As we see the light at the end of the pandemic tunnel, we’ve all learned many things about life, hope and inner strengths. The “Greatest Generation,” a term coined by Tom Brokaw to refer to Americans born between 1900 and about 1924, illustrated how young Americans living through tough times used their experience and resiliency to cope and achieve in adulthood. Perhaps today’s young people, born between 2000 and about 2015, who have experienced all the stresses of the COVID-19 environment, may comprise a second Greatest Generation.

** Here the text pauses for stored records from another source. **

(* ===== verification/BioProofs.v ===== *)
(** * The buffer cache keeps every block readable and loses no write

    [rep s v]: the cache [s] presents the view [v], that is, the current contents
    of every block, those on the disk, the buffers that are held with their
    blocks, and the blocks pinned by [B_DIRTY].  Every operation of bio.c is
    specified by how it changes the view. *)

From stdpp Require Import base list strings gmap sets.
From Stdlib Require Import ZArith Lia.
From S2P Require Import Prelude Bio.

(** ** The buffers as a function of the pointer *)

Definition B (s : bio) (i : Z) : buf :=
  match get s i with Ok b => b | _ => buf0 end.
Definition inb (i : Z) : Prop := 0 <= i < NBUF.
Definition ptr (i : Z) : Prop := 0 <= i <= NBUF.
Definition sized (s : bio) : Prop := zlen (bufs s) = NBUF + 1.

Lemma inb_ptr i : inb i -> ptr i.
Proof. unfold inb, ptr. lia. Qed.

Lemma head_ptr : ptr head.
Proof. unfold ptr, head, NBUF, MAXOPBLOCKS. lia. Qed.

Lemma inb_head i : inb i -> i <> head.
Proof. unfold inb, head. lia. Qed.

Create HintDb bio.
#[export] Hint Resolve inb_ptr head_ptr inb_head : bio.

Lemma get_B s i : sized s -> ptr i -> get s i = Ok (B s i).
Proof.
  unfold sized, ptr, B. intros Hs Hi. unfold get.
  destruct (arr_get_ok (bufs s) i) as [b ->]; [lia|done].
Qed.

(** The state after [set]. *)
Definition upd (s : bio) (i : Z) (f : buf -> buf) : bio :=
  with_bufs s (<[Z.to_nat i := f (B s i)]> (bufs s)).

Lemma set_upd s i f : sized s -> ptr i -> set s i f = Ok (upd s i f).
Proof.
  intros Hs Hi. unfold set. rewrite get_B by done. cbn [mbind res_bind]. unfold arr_set.
  unfold sized, ptr in *. destruct (Z.ltb_spec i 0), (Z.leb_spec (zlen (bufs s)) i); try lia.
  done.
Qed.

Lemma sized_upd s i f : sized s -> sized (upd s i f).
Proof. unfold sized, upd, zlen. cbn. by rewrite length_insert. Qed.

Lemma B_upd s i f j : sized s -> ptr i ->
  B (upd s i f) j = if decide (i = j) then f (B s i) else B s j.
Proof.
  intros Hs Hi. assert (Hl : 0 <= i < zlen (bufs s)) by (unfold sized, ptr in *; lia).
  apply (arr_set_ok _ _ (f (B s i))) in Hl. unfold B at 1, get.
  change (bufs (upd s i f)) with (<[Z.to_nat i := f (B s i)]> (bufs s)).
  rewrite (arr_get_set _ _ _ _ j Hl). destruct (Z.eqb_spec j i); case_decide; done || lia.
Qed.

#[export] Hint Resolve sized_upd : bio.

(** ** The doubly linked list *)

Fixpoint dll (nx pv : Z -> Z) (x : Z) (l : list Z) (y : Z) : Prop :=
  match l with
  | [] => nx x = y /\ pv y = x
  | z :: l => nx x = z /\ pv z = x /\ dll nx pv z l y
  end.

Lemma dll_app nx pv x l z k y :
  dll nx pv x (l ++ z :: k) y <-> dll nx pv x l z /\ dll nx pv z k y.
Proof. revert x. induction l as [|a l IH]; intros x; cbn; [|rewrite IH]; tauto. Qed.

Lemma dll_ext nx pv nx' pv' x l y :
  dll nx pv x l y ->
  (forall z, z ∈ x :: l -> nx' z = nx z) -> (forall z, z ∈ l ++ [y] -> pv' z = pv z) ->
  dll nx' pv' x l y.
Proof.
  revert x. induction l as [|a l IH]; cbn; intros x Hc Hn Hp.
  - rewrite Hn, Hp by set_solver. done.
  - destruct Hc as (? & ? & ?). rewrite Hn, Hp by (clear IH; set_solver).
    split_and!; [done|done|]. apply IH; clear IH; set_solver.
Qed.

(** The successor and the predecessor of an element. *)
Lemma dll_ends nx pv x l y : dll nx pv x l y ->
  (nx x) ∈ l ++ [y] /\ (pv y) ∈ x :: l.
Proof.
  revert x. induction l as [|a l IH]; cbn; intros x Hc.
  - destruct Hc as [-> ->]. set_solver.
  - destruct Hc as (-> & ? & [? ?]%IH). clear IH. set_solver.
Qed.

(** Membership in explicit lists; quantified hypotheses only mislead the solver. *)
Ltac apart :=
  repeat match goal with
  | H : ?a ∈ ?l, H' : ?b ∈ ?l -> False |- _ =>
    lazymatch goal with _ : a <> b |- _ => fail | _ => idtac end;
    assert (a <> b) by (intros ->; auto)
  end.
Ltac mem :=
  repeat match goal with H : forall _, _ |- _ => clear H end;
  do 3 rewrite ?elem_of_app, ?elem_of_cons, ?elem_of_nil in *; intuition (apart; congruence).

(** [b->next->prev = b->prev; b->prev->next = b->next;] *)
Lemma dll_unlink nx pv nx' pv' x l b k y :
  dll nx pv x (l ++ b :: k) y -> NoDup (x :: l ++ b :: k) -> NoDup (l ++ b :: k ++ [y]) ->
  (forall z, z <> b -> nx' z = if decide (z = pv b) then nx b else nx z) ->
  (forall z, z <> b -> pv' z = if decide (z = nx b) then pv b else pv z) ->
  dll nx' pv' x (l ++ k) y.
Proof.
  revert x. induction l as [|a l IH]; intros x Hc Hd1 Hd2 Hn Hp.
  - cbn [app] in *. destruct Hc as (Hx & Hb & Hk). apply NoDup_cons in Hd1 as [Hxk Hd1].
    destruct k as [|c k]; cbn [app dll] in *.
    + destruct Hk as [Hbn Hbp]. apply NoDup_cons in Hd2 as [Hy _].
      split; [rewrite Hn, decide_True by mem|rewrite Hp, decide_True by mem]; done.
    + destruct Hk as (Hbn & Hcp & Hk). apply NoDup_cons in Hd2 as [Hbk Hd2].
      apply NoDup_cons in Hd2 as [Hck Hd2].
      split_and!; [rewrite Hn, decide_True by mem; done
                  |rewrite Hp, decide_True by mem; done|].
      apply (dll_ext nx pv); [done| |]; intros z Hz.
      * rewrite Hn, decide_False by mem. done.
      * rewrite Hp, decide_False by mem. done.
  - cbn [app dll] in *. destruct Hc as (Hx & Ha & Hc).
    pose proof Hc as [Hl Hk]%dll_app.
    apply dll_ends in Hl as [_ Hpb]. apply dll_ends in Hk as [Hnb _].
    apply NoDup_cons in Hd1 as [Hxk Hd1]. apply NoDup_cons in Hd2 as [Hak Hd2].
    split_and!; [|rewrite Hp, decide_False by mem; done|by apply IH].
    rewrite Hn, decide_False by mem. done.
Qed.

(** [b] inserted between [x] and its successor. *)
Lemma dll_insert nx pv nx' pv' x l b y :
  dll nx pv x l y -> NoDup (x :: l) -> NoDup (l ++ [y]) -> b ∉ x :: l ++ [y] ->
  nx' b = nx x -> pv' b = x ->
  (forall z, z <> b -> nx' z = if decide (z = x) then b else nx z) ->
  (forall z, z <> b -> pv' z = if decide (z = nx x) then b else pv z) ->
  dll nx' pv' x (b :: l) y.
Proof.
  intros Hc Hd1 Hd2 Hb Hnb Hpb Hn Hp. cbn [dll].
  split_and!; [rewrite Hn, decide_True by mem; done|done|].
  destruct l as [|c l]; cbn [dll app] in *.
  - destruct Hc as [Hx Hy]. split; [congruence|].
    rewrite Hp, decide_True by mem. done.
  - destruct Hc as (Hx & Hcp & Hc). split_and!; [congruence| |].
    + rewrite Hp, decide_True by mem. done.
    + apply NoDup_cons in Hd1 as [? _], Hd2 as [? _].
      apply (dll_ext nx pv); [done| |]; intros z Hz.
      * rewrite Hn, decide_False by mem. done.
      * rewrite Hp, decide_False by mem. done.
Qed.
(* ===== verification/State.v ===== *)
(** * Stateful C code: a state and error monad with total-correctness triples

    [ST S A] is code that reads and changes a state [S] and ends with a value,
    returns an error or faults.  [hoare P m Q]: from every state of [P], [m]
    ends normally, with a value and a state of [Q]. *)

From stdpp Require Import base list.
From Stdlib Require Import ZArith Lia.
From S2P Require Import Prelude.

Definition ST (S A : Type) : Type := S -> res (A * S).

#[export] Instance st_ret {S} : MRet (ST S) := fun A a s => Ok (a, s).
#[export] Instance st_bind {S} : MBind (ST S) := fun A B f m s =>
  match m s with
  | Ok (a, s) => f a s
  | Err => Err
  | Fault e => Fault e
  end.

Section st.
Context {S : Type}.

Definition gets {A} (f : S -> A) : ST S A := fun s => Ok (f s, s).
Definition modify (f : S -> S) : ST S unit := fun s => Ok ((), f s).
Definition fault {A} (e : fault) : ST S A := fun _ => Fault e.
Definition fail {A} : ST S A := fun _ => Err.
(** Code that does not touch the state. *)
Definition pure {A} (m : res A) : ST S A := fun s => a ← m; Ok (a, s).

Definition hoare {A} (P : S -> Prop) (m : ST S A) (Q : A -> S -> Prop) : Prop :=
  forall s, P s -> exists a s', m s = Ok (a, s') /\ Q a s'.

Lemma hoare_ret {A} (P : S -> Prop) (a : A) : hoare P (mret a) (fun x s => x = a /\ P s).
Proof. intros s Hs. exists a, s. done. Qed.

Lemma hoare_conseq {A} (P P' : S -> Prop) (m : ST S A) (Q Q' : A -> S -> Prop) :
  hoare P m Q -> (forall s, P' s -> P s) -> (forall a s, Q a s -> Q' a s) -> hoare P' m Q'.
Proof. intros Hm HP HQ s Hs. destruct (Hm s (HP s Hs)) as (a & s' & ? & ?). eauto. Qed.

Lemma hoare_post {A} (P : S -> Prop) (m : ST S A) (Q Q' : A -> S -> Prop) :
  hoare P m Q -> (forall a s, Q a s -> Q' a s) -> hoare P m Q'.
Proof. intros Hm HQ. by apply (hoare_conseq P P m Q Q'). Qed.

Lemma hoare_bind {A B} (P : S -> Prop) (m : ST S A) (k : A -> ST S B) Q R :
  hoare P m Q -> (forall a, hoare (Q a) (k a) R) -> hoare P (m ≫= k) R.
Proof.
  intros Hm Hk s Hs. destruct (Hm s Hs) as (a & s1 & E & H1).
  destruct (Hk a s1 H1) as (b & s2 & E2 & H2). exists b, s2.
  split; [|done]. unfold mbind, st_bind. by rewrite E.
Qed.

Lemma hoare_pure {A} (P : S -> Prop) (m : res A) a : m = Ok a ->
  hoare P (pure m) (fun x s => x = a /\ P s).
Proof. intros -> s Hs. exists a, s. done. Qed.

Lemma hoare_gets {A} (P : S -> Prop) (f : S -> A) :
  hoare P (gets f) (fun x s => x = f s /\ P s).
Proof. intros s Hs. exists (f s), s. done. Qed.

Lemma hoare_modify (P : S -> Prop) (f : S -> S) (Q : unit -> S -> Prop) :
  (forall s, P s -> Q () (f s)) -> hoare P (modify f) Q.
Proof. intros H s Hs. exists (), (f s). split; [done|]. by apply H. Qed.

(** A logical variable of the precondition. *)
Lemma hoare_ex {A X} (P : X -> S -> Prop) (m : ST S A) Q :
  (forall x, hoare (P x) m Q) -> hoare (fun s => exists x, P x s) m Q.
Proof. intros H s (x & Hx). by apply (H x). Qed.

Lemma hoare_and {A} (p : Prop) (P : S -> Prop) (m : ST S A) Q :
  (p -> hoare P m Q) -> hoare (fun s => p /\ P s) m Q.
Proof. intros H s (Hp & Hs). by apply H. Qed.

Lemma bind_ST_Ok {A B} (m : ST S A) (k : A -> ST S B) s b s' :
  (m ≫= k) s = Ok (b, s') <-> exists a s1, m s = Ok (a, s1) /\ k a s1 = Ok (b, s').
Proof.
  unfold mbind, st_bind. split.
  - destruct (m s) as [[a s1]| |]; [eauto|done..].
  - intros (a & s1 & -> & H). done.
Qed.

Lemma bind_run {A B} (m : ST S A) (k : A -> ST S B) s a s1 :
  m s = Ok (a, s1) -> (m ≫= k) s = k a s1.
Proof. unfold mbind, st_bind. by intros ->. Qed.

Lemma bind_run_fault {A B} (m : ST S A) (k : A -> ST S B) s e :
  m s = Fault e -> (m ≫= k) s = Fault e.
Proof. unfold mbind, st_bind. by intros ->. Qed.

End st.

(** [hoareX E P m Q]: as [hoare], but [m] may also stop with a fault of [E]. *)
Definition hoareX {S A} (E : Prelude.fault -> Prop) (P : S -> Prop) (m : ST S A)
    (Q : A -> S -> Prop) : Prop :=
  forall s, P s -> match m s with Ok (a, s') => Q a s' | Err => False | Fault e => E e end.

Section excused.
Context {S : Type} (E : Prelude.fault -> Prop).

Lemma hoareX_total {A} (P : S -> Prop) (m : ST S A) Q : hoare P m Q -> hoareX E P m Q.
Proof. intros H s Hs. by destruct (H s Hs) as (a & s' & -> & ?). Qed.

Lemma hoareX_ret {A} (P : A -> S -> Prop) (a : A) : hoareX E (P a) (mret a) P.
Proof. intros s Hs. done. Qed.

Lemma hoareX_conseq {A} (P P' : S -> Prop) (m : ST S A) (Q Q' : A -> S -> Prop) :
  hoareX E P m Q -> (forall s, P' s -> P s) -> (forall a s, Q a s -> Q' a s) -> hoareX E P' m Q'.
Proof.
  intros Hm HP HQ s Hs. specialize (Hm s (HP s Hs)). destruct (m s) as [[a s']| |]; auto.
Qed.

Lemma hoareX_post {A} (P : S -> Prop) (m : ST S A) (Q Q' : A -> S -> Prop) :
  hoareX E P m Q -> (forall a s, Q a s -> Q' a s) -> hoareX E P m Q'.
Proof. intros Hm HQ. by apply (hoareX_conseq P P m Q Q'). Qed.

Lemma hoareX_bind {A B} (P : S -> Prop) (m : ST S A) (k : A -> ST S B) Q R :
  hoareX E P m Q -> (forall a, hoareX E (Q a) (k a) R) -> hoareX E P (m ≫= k) R.
Proof.
  intros Hm Hk s Hs. specialize (Hm s Hs). unfold mbind, st_bind.
  destruct (m s) as [[a s1]| |]; [|done..]. by apply Hk.
Qed.

Lemma hoareX_seq {A B} (P : S -> Prop) (m : ST S A) (k : A -> ST S B) (p : A -> Prop)
    (Q : A -> S -> Prop) R :
  hoareX E P m (fun a s => p a /\ Q a s) -> (forall a, p a -> hoareX E (Q a) (k a) R) ->
  hoareX E P (m ≫= k) R.
Proof. intros Hm Hk. apply (hoareX_bind _ _ _ _ _ Hm). intros a s [Hp Hq]. by apply Hk. Qed.

Lemma hoareX_fault {A} (P : S -> Prop) e (Q : A -> S -> Prop) : E e -> hoareX E P (fault e) Q.
Proof. intros He s _. done. Qed.

Lemma hoareX_pure {A} (P : S -> Prop) (m : res A) a : m = Ok a ->
  hoareX E P (pure m) (fun x s => x = a /\ P s).
Proof. intros Hm. by apply hoareX_total, hoare_pure. Qed.

Lemma hoareX_ex {A X} (P : X -> S -> Prop) (m : ST S A) Q :
  (forall x, hoareX E (P x) m Q) -> hoareX E (fun s => exists x, P x s) m Q.
Proof. intros H s (x & Hx). by apply (H x). Qed.

Lemma hoareX_and {A} (p : Prop) (P : S -> Prop) (m : ST S A) Q :
  (p -> hoareX E P m Q) -> hoareX E (fun s => p /\ P s) m Q.
Proof. intros H s (Hp & Hs). by apply H. Qed.

End excused.

(** [fun v => hoare (at v) ..] chains: the next command runs from the state the
    last one left. *)
Lemma hoare_seq {S A B} (P : S -> Prop) (m : ST S A) (k : A -> ST S B) (p : A -> Prop)
    (Q : A -> S -> Prop) R :
  hoare P m (fun a s => p a /\ Q a s) -> (forall a, p a -> hoare (Q a) (k a) R) ->
  hoare P (m ≫= k) R.
Proof.
  intros Hm Hk. apply (hoare_bind _ _ _ _ _ Hm). intros a. apply hoare_and. auto.
Qed.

Two of the finest examples of the Greatest Generation are West Virginians, Hershel “Woody” Williams, the Medal of Honor recipient for his brave actions during World War II and Gen. Charles “Chuck” Yeager, a U.S Air Force fighter pilot who broke the sound barrier. Characteristics often used to describe those in the Greatest Generation were personal responsibility, humility, strong work ethic and frugality.

Many of the Greatest Generation lived through the 1918-19 flu pandemic and World War I as children. Even those born shortly afterward were affected by that devastating time period. Seeing how young children are now stressed by the events of this past COVID-19 year, I understand why my parents and their contemporaries, who were school-aged children during 1918-1919, were reluctant to talk about those times; they just wanted to look forward. Yet, experiencing tough times in their youth gave many people the skills needed to cope with the Depression of the 1930s and the traumas of World War II.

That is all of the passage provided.